Vive Castro... Vive Pol Pot... Pompidur - Ballamou (déjà). CRS = SS
(ça marche toujours). Bien sûr que la lucidité, la tolérance et la
vision historique, le discernement faisaient cruellement défaut à ces
foules manipulées par des chefs (Seguy, Duclos, vous vous
souvenez ?) sans scrupules qui faisaient miroiter des lendemains
meilleurs à des alouettes qui, si on les avait écoutées, auraient fini
en chair à pâté. Bien sûr ! Bien sûr ! N'empêche, ça
avait de l'allure. Bien sûr, tous ces braves gens avaient été
grugés, floués, n'empêche c'était beau, c'était revigorant.
Alors
que ce premier mai maigrelet qu'on nous propose désormais ne vaut pas
tripette. Ça manque de souffle, ça manque de révolte. On crie bien de
temps en temps " A mort Pinochet... 35 heures... 35 heures... "

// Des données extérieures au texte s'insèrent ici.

(** ** The endpoint that updates a place *)

(** X28. For a user with access to a list (list ids unique), the endpoint
    that updates a place answers 422, and writes nothing, for notes of
    more than 1000 characters; for a payload within that bound and a place
    id that is not in the list it answers 404 and leaves the places as they
    are; with an empty payload and a place of the list (place ids unique)
    it answers the stored place and writes nothing -- unless the stored
    place breaks the bounds of the response model, which is answered 500
    "Internal server error updating place". *)
Theorem update_place_endpoint_answers (w : World) (l : ListRow) (current_user_id : Z) :
  lists_pk (db w) = true -> In l (lists (db w)) ->
  has_access (db w) current_user_id (l_id l) ->
  (forall place_id notes, (1000 < String.length notes)%nat ->
     result (run (endpoints_lists.update_place_in_list (l_id l) place_id
                    current_user_id (crud_place.mkPlaceUpdate (given (Some notes)))) w)
       = inl RequestValidationError /\
     db (after (run (endpoints_lists.update_place_in_list (l_id l) place_id
                       current_user_id (crud_place.mkPlaceUpdate (given (Some notes)))) w))
       = db w) /\
  (forall place_id place_update,
     endpoints_lists.PlaceUpdate_valid place_update = true ->
     ~ place_in_list (db w) place_id (l_id l) ->
     (exists detail,
        result (run (endpoints_lists.update_place_in_list (l_id l) place_id
                       current_user_id place_update) w)
          = inl (HTTPException 404 detail)) /\
     places (db (after (run (endpoints_lists.update_place_in_list (l_id l) place_id
                               current_user_id place_update) w)))
       = places (db w)) /\
  (forall p, places_pk (db w) = true -> In p (places (db w)) -> p_list_id p = l_id l ->
     result (run (endpoints_lists.update_place_in_list (l_id l) (p_id p) current_user_id
                    (crud_place.mkPlaceUpdate unset)) w)
       = (if endpoints_lists.PlaceItem_valid (crud_place.place_item p)
          then inr (crud_place.place_item p)
          else inl (HTTPException 500 "Internal server error updating place")) /\
     db (after (run (endpoints_lists.update_place_in_list (l_id l) (p_id p)
                       current_user_id (crud_place.mkPlaceUpdate unset)) w))
       = db w).
Proof.
  intros Hpk Hin Hacc.
  pose proof (access_record_closed w l current_user_id Hpk Hin Hacc) as Hdep.
  split; [| split].
  - intros place_id notes Hlong.
    unfold endpoints_lists.update_place_in_list.
    rewrite run_bind, Hdep.
    unfold endpoints_lists.PlaceUpdate_valid. cbn [crud_place.upd_notes].
    replace (Nat.leb (String.length notes) 1000) with false
      by (symmetry; apply Nat.leb_gt; exact Hlong).
    split; reflexivity.
  - intros place_id place_update Hvalid Hp.
    unfold endpoints_lists.update_place_in_list.
    rewrite run_bind, Hdep, Hvalid. cbn [negb].
    rewrite run_try_except, run_bind.
    set (w1 := sent crud_list.sql_list_by_id (db w) (saved w)
                    (sent crud_list.sql_access (db w) (saved w) w)).
    destruct (update_place_fields_unmatched w1 place_id (l_id l)
                (crud_place.model_dump place_update) Hp) as [[m Hm] Hpl].
    unfold crud_place.update_place.
    unfold result, after in *.
    destruct (run (crud_place.update_place_fields place_id (l_id l)
                     (crud_place.model_dump place_update)) w1) as [r w2].
    cbn [fst snd] in *. subst r. cbn. split; [exists m; reflexivity | exact Hpl].
  - intros p Hppk Hpin Hpl.
    unfold endpoints_lists.update_place_in_list.
    rewrite run_bind, Hdep.
    unfold endpoints_lists.PlaceUpdate_valid. cbn [crud_place.upd_notes negb].
    rewrite run_try_except, run_bind, update_place_empty_run.
    cbn [db sent]. unfold current_place. rewrite <- Hpl.
    rewrite (place_pk_filter _ _ Hppk Hpin).
    unfold result, after.
    destruct (endpoints_lists.PlaceItem_valid (crud_place.place_item p));
      cbn; split; reflexivity.
Qed.
Lemma flush_failure_after_full_output_witness :
  faults (stream (new_handler newline [None; None; Some broken_pipe])) =
    replicate (List.length (call_chunks plain_hello
                 (new_handler newline [None; None; Some broken_pipe]))) None
      ++ Some broken_pipe :: [] /\
  written (stream (snd (emit_try plain_hello
             (new_handler newline [None; None; Some broken_pipe])))) =
    ["X: Hello"; newline] /\
  reported (snd (emit plain_hello
             (new_handler newline [None; None; Some broken_pipe]))) = [plain_hello].
Proof.
  split; [reflexivity|].
  destruct (flush_failure_after_full_output plain_hello
              (new_handler newline [None; None; Some broken_pipe])
              "X: Hello" "Hello" broken_pipe [] eq_refl eq_refl eq_refl eq_refl)
    as (self1 & Htry & Hw & _ & _ & _ & Hrep & _).
  split; [|exact Hrep].
  rewrite Htry. exact Hw.
Defined.

(** ** Runs of calls on a stream that does not fail *)

Lemma emit_plain_step record self fmt :
  on_same_line self = false ->
  faults (stream self) = [] ->
  plain record = true ->
  format record = Ok fmt ->
  emit record self =
    (Ok tt,
     {| on_same_line := false;
        overwriting := false;
        terminator := terminator self;
        stream := {| written := written (stream self) ++ [fmt; terminator self];
                     faults := [] |};
        reported := reported self;
        stderr := stderr self;
        error_report := error_report self |}).
Proof.
  unfold plain, emit, try_except, emit_try. intros Hosl Hfs Hplain ->.
  apply andb_true_iff in Hplain as (Hsl & Hov).
  apply negb_true_iff in Hsl, Hov. rewrite Hsl, Hov.
  destruct self as [osl ow term [w fs] rep]. cbn in Hosl, Hfs. subst osl fs.
  cbn. unfold with_stream. cbn. now rewrite app_nil_r, <- app_assoc.
Qed.

Lemma emit_same_line_step record self fmt raw :
  on_same_line self = true ->
  faults (stream self) = [] ->
  same_line_only record = true ->
  format record = Ok fmt ->
  getMessage record = Ok raw ->
  emit record self =
    (Ok tt,
     {| on_same_line := true;
        overwriting := false;
        terminator := terminator self;
        stream := {| written := written (stream self) ++ [raw]; faults := [] |};
        reported := reported self;
        stderr := stderr self;
        error_report := error_report self |}).
Proof.
  unfold same_line_only, emit, try_except, emit_try. intros Hosl Hfs Honly -> ->.
  apply andb_true_iff in Honly as (Hsl & Hov).
  apply negb_true_iff in Hov. rewrite Hsl, Hov.
  destruct self as [osl ow term [w fs] rep]. cbn in Hosl, Hfs. subst osl fs.
  cbn. unfold with_stream. cbn. now rewrite app_nil_r.
Qed.

(** X5.  Without the two attributes the handler is a plain stream handler:
    started at the beginning of a line on a stream that does not fail, a
    run of records that carry neither attribute writes, for each record,
    its formatted string and one terminator, reports nothing and ends at
    the beginning of a line.  [getMessage] is not consulted; it may even
    fail. *)
Theorem plain_records_like_StreamHandler records self :
  on_same_line self = false ->
  faults (stream self) = [] ->
  Forall (fun r => plain r = true /\ succeeded (format r) = true) records ->
  exists self',
    emit_all records self = (Ok tt, self') /\
    wrote self self'
      (flat_map (fun r => text_of (format r) ++ [terminator self]) records) /\
    on_same_line self' = false /\
    terminator self' = terminator self /\
    reported self' = reported self.
Proof.
  intros Hosl Hfs Hall. revert self Hosl Hfs.
  induction Hall as [|r rs (Hplain & Hfmt) _ IH]; intros self Hosl Hfs.
  - exists self. unfold wrote. cbn. rewrite app_nil_r. auto.
  - destruct (format r) as [fmt|] eqn:Hf; [|discriminate].
    pose proof (emit_plain_step r self fmt Hosl Hfs Hplain Hf) as Hstep.
    cbn [emit_all]. unfold bind. rewrite Hstep.
    match goal with
    | |- context [emit_all rs ?s] =>
        destruct (IH s eq_refl eq_refl) as (self' & Hrun & Hw & Hosl' & Hterm & Hrep)
    end.
    exists self'. split; [exact Hrun|].
    unfold wrote in *. cbn in Hw, Hterm, Hrep. cbn [flat_map].
    rewrite Hf. cbn [text_of]. rewrite Hw, <- app_assoc. auto.
Qed.

Lemma plain_records_like_StreamHandler_witness :
  on_same_line ProgressHandler_default = false /\
  written (stream (snd (emit_all [plain_hello; done] ProgressHandler_default))) =
    ["X: Hello"; newline; "X: Done"; newline].
Proof.
  split; [reflexivity|].
  destruct (plain_records_like_StreamHandler [plain_hello; done]
              ProgressHandler_default eq_refl eq_refl)
    as (self' & Hrun & Hw & _).
  - repeat constructor.
  - rewrite Hrun. exact Hw.
Defined.

(** X6.  On a stream that does not fail, a run of records that carry
    [same_line] (and not [overwrite]), started in the middle of a line,
    writes the raw bodies one after the other and nothing else: no
    terminator, no backspace chunk, no formatted string.  The handler stays
    in the middle of the line. *)
Theorem same_line_run_writes_bodies records self :
  on_same_line self = true ->
  faults (stream self) = [] ->
  Forall (fun r => same_line_only r = true /\ succeeded (format r) = true /\
                   succeeded (getMessage r) = true) records ->
  exists self',
    emit_all records self = (Ok tt, self') /\
    wrote self self' (flat_map (fun r => text_of (getMessage r)) records) /\
    on_same_line self' = true /\
    (records <> [] -> overwriting self' = false) /\
    reported self' = reported self.
Proof.
  intros Hosl Hfs Hall. revert self Hosl Hfs.
  induction Hall as [|r rs (Honly & Hfmt & Hmsg) _ IH]; intros self Hosl Hfs.
  - exists self. unfold wrote. cbn. rewrite app_nil_r. repeat split; auto.
    intros H. now destruct H.
  - destruct (format r) as [fmt|] eqn:Hf; [|discriminate].
    destruct (getMessage r) as [raw|] eqn:Hg; [|discriminate].
    pose proof (emit_same_line_step r self fmt raw Hosl Hfs Honly Hf Hg) as Hstep.
    cbn [emit_all]. unfold bind. rewrite Hstep.
    match goal with
    | |- context [emit_all rs ?s] =>
        destruct (IH s eq_refl eq_refl) as (self' & Hrun & Hw & Hosl' & How & Hrep)
    end.
    exists self'. split; [exact Hrun|].
    unfold wrote in *. cbn in Hw, Hrep. cbn [flat_map].
    rewrite Hg. cbn [text_of]. rewrite Hw, <- app_assoc.
    repeat split; auto. intros _.
    destruct rs as [|r' rs'].
    + cbn in Hrun. injection Hrun as <-. reflexivity.
    + now apply How.
Qed.

Lemma same_line_run_writes_bodies_witness :
  on_same_line after_loading = true /\
  wrote after_loading (snd (emit_all [same_a; same_b] after_loading)) ["a"; "b"].
Proof.
  split; [reflexivity|].
  destruct (same_line_run_writes_bodies [same_a; same_b] after_loading eq_refl eq_refl)
    as (self' & Hrun & Hw & _).
  - repeat constructor.
  - rewrite Hrun. exact Hw.
Defined.

(** X7.  A record without attributes that follows a same-line record is
    put on a line of its own, but as its raw body: the call writes a
    terminator, the unformatted message and a terminator, and the formatted
    string (level, logger name and so on) does not reach the stream. *)
Theorem context_dropped_after_same_line record self self' :
  on_same_line self = true ->
  overwriting self = false ->
  plain record = true ->
  completes record self self' ->
  exists raw,
    getMessage record = Ok raw /\
    wrote self self' [terminator self; raw; terminator self] /\
    flags self' = (false, false).
Proof.
  intros Hosl How Hplain Hdone.
  apply andb_true_iff in Hplain as (Hsl & Hov).
  apply negb_true_iff in Hsl, Hov.
  destruct (completes_effect _ _ _ Hdone)
    as (fmt & text & _ & Htext & _ & Hosl' & How' & _ & _ & Hw).
  unfold message_text in Htext. unfold opening, rewind, closing in Hw.
  rewrite Hosl in Htext. rewrite Hosl, How, Hsl, Hov in Hw.
  rewrite Hsl, Hov in Hosl'. rewrite Hov in How'.
  exists text. split; [exact Htext|]. split; [exact Hw|].
  unfold flags. now rewrite Hosl', How'.
Qed.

mais le cur n'y est plus. On n'a même plus droit au défilé des
troupes militaires soviétiques paradant devant une brochette de sombres
momies applaudies par de sombres crétins agitant des petits drapeaux
réclamant la paix.
Aujourd'hui,
on ne défile plus, on se défile, les uns aux ASSEDIC, les autres en
créant des start-up. A quand les défilés virtuels.
Tiens,
ça serait une bonne idée, ça !
Pourquoi
ne créerait-on pas le site " 1er mai ", on
y enverrait des e-mail vengeurs, on y diffuserait des vieux défilés d'autrefois,
on y créerait des forums, on y revendiquerait allégrement, on y
conspuerait gaiement, on y sloganiserait, on y répéterait les
éditoriaux de Serge July et d' Alain Duhamel, têtes pensantes du
politiquement correct.
On
aurait de plus en plus de visites, on vendrait du muguet et des colombes
de la paix par correspondance.
Ça
marcherait tellement que ça pourrait intéresser des capital-risqueurs.

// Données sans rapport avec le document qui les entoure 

(** C1 (amended): for every full namespace path [p] and configured root
    namespace [r].  For a root without a separator in it: when [r] is
    empty the full path is returned unchanged; when [r] is not empty and
    [p] starts with [r] followed by the separator, exactly the first
    segment of [p] (which is [r]) and its separator are stripped; when [p]
    equals [r] the result is the empty relative path; in every other case
    [p] is returned unchanged.  For a root with a separator in it, which
    no first segment equals, [p] is returned unchanged. *)
Theorem path_mapper_single_segment_root (self : GitLabCloner) (p : string) :
  (PyStr.mem PyStr.slash (Config.namespace (config self)) = false ->
   (Config.namespace (config self) = EmptyString ->
      get_relative_namespace_path self p = p) /\
   (Config.namespace (config self) <> EmptyString ->
      (PyStr.startswith (Config.namespace (config self) ++ "/") p = true ->
         get_relative_namespace_path self p = strip_first_segment p /\
         p = (Config.namespace (config self) ++ "/"
                ++ get_relative_namespace_path self p)%string) /\
      (p = Config.namespace (config self) ->
         get_relative_namespace_path self p = EmptyString) /\
      (p <> Config.namespace (config self) ->
         PyStr.startswith (Config.namespace (config self) ++ "/") p = false ->
         get_relative_namespace_path self p = p)))
  /\ (PyStr.mem PyStr.slash (Config.namespace (config self)) = true ->
      get_relative_namespace_path self p = p).
Proof.
  split; [|apply relative_path_root_with_separator].
  intros Hm. split; [|intros Hne; split; [|split]].
  - intros Hr. unfold get_relative_namespace_path. rewrite Hr. reflexivity.
  - intros H. apply startswith_inv in H. destruct H as [rest ->].
    rewrite app_assoc_str.
    destruct (relative_path_strip self rest Hne Hm) as [Hf Hs].
    cbv zeta in Hf, Hs. rewrite Hf, Hs. split; reflexivity.
  - intros ->. apply (relative_path_equal_root self Hm).
  - intros Hpr Hsw. apply (relative_path_other self Hpr Hsw).
Qed.

Lemma path_mapper_single_segment_root_witness :
  get_relative_namespace_path (cloner_for "acme" 20 4) "acme/platform/api"
  = "platform/api"
  /\ get_relative_namespace_path (cloner_for "acme" 20 4) "acme" = ""
  /\ get_relative_namespace_path (cloner_for "acme" 20 4) "other-org/app"
     = "other-org/app"
  /\ get_relative_namespace_path (cloner_for "" 20 4) "acme/platform"
     = "acme/platform"
  /\ get_relative_namespace_path (cloner_for "a/b" 20 4) "a/b/c" = "a/b/c".
Proof.
  assert (Hm : PyStr.mem PyStr.slash
                 (Config.namespace (config (cloner_for "acme" 20 4))) = false)
    by reflexivity.
  assert (Hne : Config.namespace (config (cloner_for "acme" 20 4))
                <> EmptyString) by discriminate.
  split; [|split; [|split; [|split]]].
  - exact (proj1 (proj1 (proj2 (proj1 (path_mapper_single_segment_root
             (cloner_for "acme" 20 4) "acme/platform/api") Hm) Hne)
             eq_refl)).
  - exact (proj1 (proj2 (proj2 (proj1 (path_mapper_single_segment_root
             (cloner_for "acme" 20 4) "acme") Hm) Hne)) eq_refl).
  - apply (proj2 (proj2 (proj2 (proj1 (path_mapper_single_segment_root
             (cloner_for "acme" 20 4) "other-org/app") Hm) Hne)));
      [discriminate | reflexivity].
  - exact (proj1 (proj1 (path_mapper_single_segment_root
             (cloner_for "" 20 4) "acme/platform") eq_refl) eq_refl).
  - exact (proj2 (path_mapper_single_segment_root
             (cloner_for "a/b" 20 4) "a/b/c") eq_refl).
Defined.

(** C1 as worded fails for a root namespace that holds a separator: the
    path [a/b/c] starts with the root [a/b] and the separator, and the
    mapper returns it unchanged, because its first segment [a] is not the
    root. *)
Lemma path_mapper_nested_root_counterexample :
  get_relative_namespace_path (cloner_for "a/b" 20 4) "a/b/c" = "a/b/c"
  /\ ~ (forall r p, path_mapper_claim r p).
Proof.
  split; [reflexivity|].
  intros H. destruct (H "a/b" "a/b/c") as [_ H2].
  destruct (H2 ltac:(discriminate)) as [H3 _].
  specialize (H3 eq_refl). vm_compute in H3. discriminate.
Qed.

(** ** The monad: how runs compose *)

Section Runs.

Variable W : Type.

Lemma run_bind {A B} (m : M W A) (k : A -> M W B) (w : W) :
  bind m k w =
  match outcome_of (m w) with
  | Return a =>
      (outcome_of (k a (world_of (m w))), world_of (k a (world_of (m w))),
       trace_of (m w) ++ trace_of (k a (world_of (m w))))
  | Raise e => (Raise e, world_of (m w), trace_of (m w))
  | OutOfFuel => (OutOfFuel, world_of (m w), trace_of (m w))
  | Blocked => (Blocked, world_of (m w), trace_of (m w))
  end.
Proof.
  unfold bind, outcome_of, world_of, trace_of.
  destruct (m w) as [[[a|e| |] w'] t]; simpl; try reflexivity.
  destruct (k a w') as [[o w''] t']; reflexivity.
Qed.

Lemma run_bind_return {A B} (m : M W A) (k : A -> M W B) (w w' : W)
      (a : A) (t : list event) :
  m w = (Return a, w', t) ->
  bind m k w = (outcome_of (k a w'), world_of (k a w'), t ++ trace_of (k a w')).
Proof. intros H. rewrite run_bind, H. reflexivity. Qed.

Lemma run_bind_raise {A B} (m : M W A) (k : A -> M W B) (w w' : W)
      (e : exn) (t : list event) :
  m w = (Raise e, w', t) -> bind m k w = (Raise e, w', t).
Proof. intros H. rewrite run_bind, H. reflexivity. Qed.

Lemma run_try {A} (m : M W A) (h : exn -> option (M W A)) (w : W) :
  try_except m h w =
  match outcome_of (m w) with
  | Raise e =>
      match h e with
      | Some k =>
          (outcome_of (k (world_of (m w))), world_of (k (world_of (m w))),
           trace_of (m w) ++ trace_of (k (world_of (m w))))
      | None => m w
      end
  | _ => m w
  end.
Proof.
  unfold try_except, outcome_of, world_of, trace_of.
  destruct (m w) as [[[a|e| |] w'] t]; simpl; try reflexivity.
  destruct (h e) as [k|]; [|reflexivity].
  destruct (k w') as [[o w''] t']; reflexivity.
Qed.

Lemma triple_eta {A} (r : outcome A * W * list event) :
  r = (outcome_of r, world_of r, trace_of r).
Proof. destruct r as [[o w] t]. reflexivity. Qed.

(** *** Coming back *)

Lemma completes_ret {A} (a : A) : completes (@ret W A a).
Proof. intros w. exact I. Qed.

Lemma completes_raise {A} (e : exn) : completes (@raise W A e).
Proof. intros w. exact I. Qed.

Lemma completes_log lvl fmt args : completes (@log W lvl fmt args).
Proof. intros w. exact I. Qed.

Lemma completes_call {A} ev (f : W -> reply A * W) : completes (call ev f).
Proof.
  intros w. unfold call, outcome_of. destruct (f w) as [[a|e] w']; exact I.
Qed.

Lemma completes_bind {A B} (m : M W A) (k : A -> M W B) :
  completes m -> (forall a, completes (k a)) -> completes (bind m k).
Proof.
  intros Hm Hk w. rewrite run_bind. specialize (Hm w).
  destruct (outcome_of (m w)); simpl in *; try contradiction; try exact I.
  apply Hk.
Qed.

Lemma completes_try {A} (m : M W A) (h : exn -> option (M W A)) :
  completes m -> (forall e k, h e = Some k -> completes k) ->
  completes (try_except m h).
Proof.
  intros Hm Hh w. rewrite run_try. specialize (Hm w).
  destruct (outcome_of (m w)) eqn:E; try (rewrite E; exact I);
    try contradiction.
  destruct (h e) as [k|] eqn:Ek.
  - apply (Hh _ _ Ek).
  - rewrite E. exact I.
Qed.

(** A [try] whose clauses take every exception and return: the whole
    statement returns. *)
Lemma returns_try_catch_all {A} (m : M W A) (h : exn -> option (M W A)) :
  completes m -> (forall e, exists k, h e = Some k /\ returns k) ->
  returns (try_except m h).
Proof.
  intros Hm Hh w. rewrite run_try. specialize (Hm w).
  destruct (outcome_of (m w)) eqn:E; try contradiction.
  - exists a. exact E.
  - destruct (Hh e) as [k [-> Hk]]. destruct (Hk (world_of (m w))) as [a Ha].
    exists a. exact Ha.
Qed.

Lemma returns_ret {A} (a : A) : returns (@ret W A a).
Proof. intros w. exists a. reflexivity. Qed.

Lemma returns_log lvl fmt args : returns (@log W lvl fmt args).
Proof. intros w. exists tt. reflexivity. Qed.

Lemma returns_bind {A B} (m : M W A) (k : A -> M W B) :
  returns m -> (forall a, returns (k a)) -> returns (bind m k).
Proof.
  intros Hm Hk w. rewrite run_bind. destruct (Hm w) as [a ->].
  apply Hk.
Qed.

Lemma returns_completes {A} (m : M W A) : returns m -> completes m.
Proof. intros H w. destruct (H w) as [a ->]. exact I. Qed.

(** *** Events of a run *)

Lemma trace_all_ret {A} P (a : A) : trace_all P (@ret W A a).
Proof. intros w. reflexivity. Qed.

Lemma trace_all_raise {A} P (e : exn) : trace_all P (@raise W A e).
Proof. intros w. reflexivity. Qed.

Lemma trace_all_log P lvl fmt args :
  P (EvLog lvl fmt args) = true -> trace_all P (@log W lvl fmt args).
Proof. intros H w. simpl. rewrite H. reflexivity. Qed.

Lemma trace_all_call {A} P ev (f : W -> reply A * W) :
  P ev = true -> trace_all P (call ev f).
Proof.
  intros H w. unfold call, trace_of. destruct (f w) as [[a|e] w']; simpl;
    rewrite H; reflexivity.
Qed.

Lemma trace_all_bind {A B} P (m : M W A) (k : A -> M W B) :
  trace_all P m -> (forall a, trace_all P (k a)) -> trace_all P (bind m k).
Proof.
  intros Hm Hk w. rewrite run_bind. specialize (Hm w).
  destruct (outcome_of (m w)); unfold trace_of in *; simpl; try exact Hm.
  rewrite forallb_app, Hm. apply Hk.
Qed.

Lemma trace_all_try {A} P (m : M W A) (h : exn -> option (M W A)) :
  trace_all P m -> (forall e k, h e = Some k -> trace_all P k) ->
  trace_all P (try_except m h).
Proof.
  intros Hm Hh w. rewrite run_try. specialize (Hm w).
  destruct (outcome_of (m w)); try exact Hm.
  destruct (h e) as [k|] eqn:Ek; [|exact Hm].
  unfold trace_of in *; simpl. rewrite forallb_app, Hm. apply (Hh _ _ Ek).
Qed.

(** *** Programs that differ in their log lines *)

Lemma actions_app (t1 t2 : list event) :
  actions (t1 ++ t2) = actions t1 ++ actions t2.
Proof. unfold actions. apply filter_app. Qed.

Lemma same_refl {A} (m : M W A) : same_but_logs m m.
Proof. intros w. auto. Qed.

Lemma same_log {A} l1 f1 a1 l2 f2 a2 (k1 k2 : M W A) :
  same_but_logs k1 k2 ->
  same_but_logs (bind (log l1 f1 a1) (fun _ => k1))
                (bind (log l2 f2 a2) (fun _ => k2)).
Proof.
  intros H w. rewrite !run_bind. simpl.
  destruct (H w) as [Ho [Hw Ht]]. unfold outcome_of, world_of, trace_of in *.
  simpl. auto.
Qed.

Lemma same_bind {A B} (m1 m2 : M W A) (k1 k2 : A -> M W B) :
  same_but_logs m1 m2 -> (forall a, same_but_logs (k1 a) (k2 a)) ->
  same_but_logs (bind m1 k1) (bind m2 k2).
Proof.
  intros Hm Hk w. rewrite !run_bind.
  destruct (Hm w) as [Ho [Hw Ht]]. rewrite <- Ho, <- Hw.
  destruct (outcome_of (m1 w)); unfold outcome_of, world_of, trace_of;
    simpl; auto.
  destruct (Hk a (snd (fst (m1 w)))) as [Ho' [Hw' Ht']].
  unfold outcome_of, world_of, trace_of in *.
  rewrite !actions_app, Ht, Ht'. auto.
Qed.

Lemma same_try {A} (m1 m2 : M W A) (h1 h2 : exn -> option (M W A)) :
  same_but_logs m1 m2 ->
  (forall e, match h1 e, h2 e with
             | Some k1, Some k2 => same_but_logs k1 k2
             | None, None => True
             | _, _ => False
             end) ->
  same_but_logs (try_except m1 h1) (try_except m2 h2).
Proof.
  intros Hm Hh w. rewrite !run_try.
  destruct (Hm w) as [Ho [Hw Ht]]. rewrite <- Ho.
  destruct (outcome_of (m1 w)) eqn:E; auto.
  specialize (Hh e). destruct (h1 e) as [k1|], (h2 e) as [k2|];
    try contradiction; auto.
  rewrite <- Hw. destruct (Hh (world_of (m1 w))) as [Ho' [Hw' Ht']].
  unfold outcome_of, world_of, trace_of in *. simpl.
  rewrite !actions_app, Ht, Ht'. auto.
Qed.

On s'introduirait en bourse. Ça pourrait rapporter gros !
A
propos, si vous ne rêvez que de stock-options, de libéralisme débridé,
de capitalisme ou de mondialisme, je vous recommande de lire toutes
affaires cessantes le dernier livre de Denis Robert : " Révolte.com ".
Je ne suis d'accord avec lui ni sur le fond, ni toujours sur la forme
mais ça mérite d'être lu.
Ça
dérange, ça déménage... comme les défilés d'autrefois.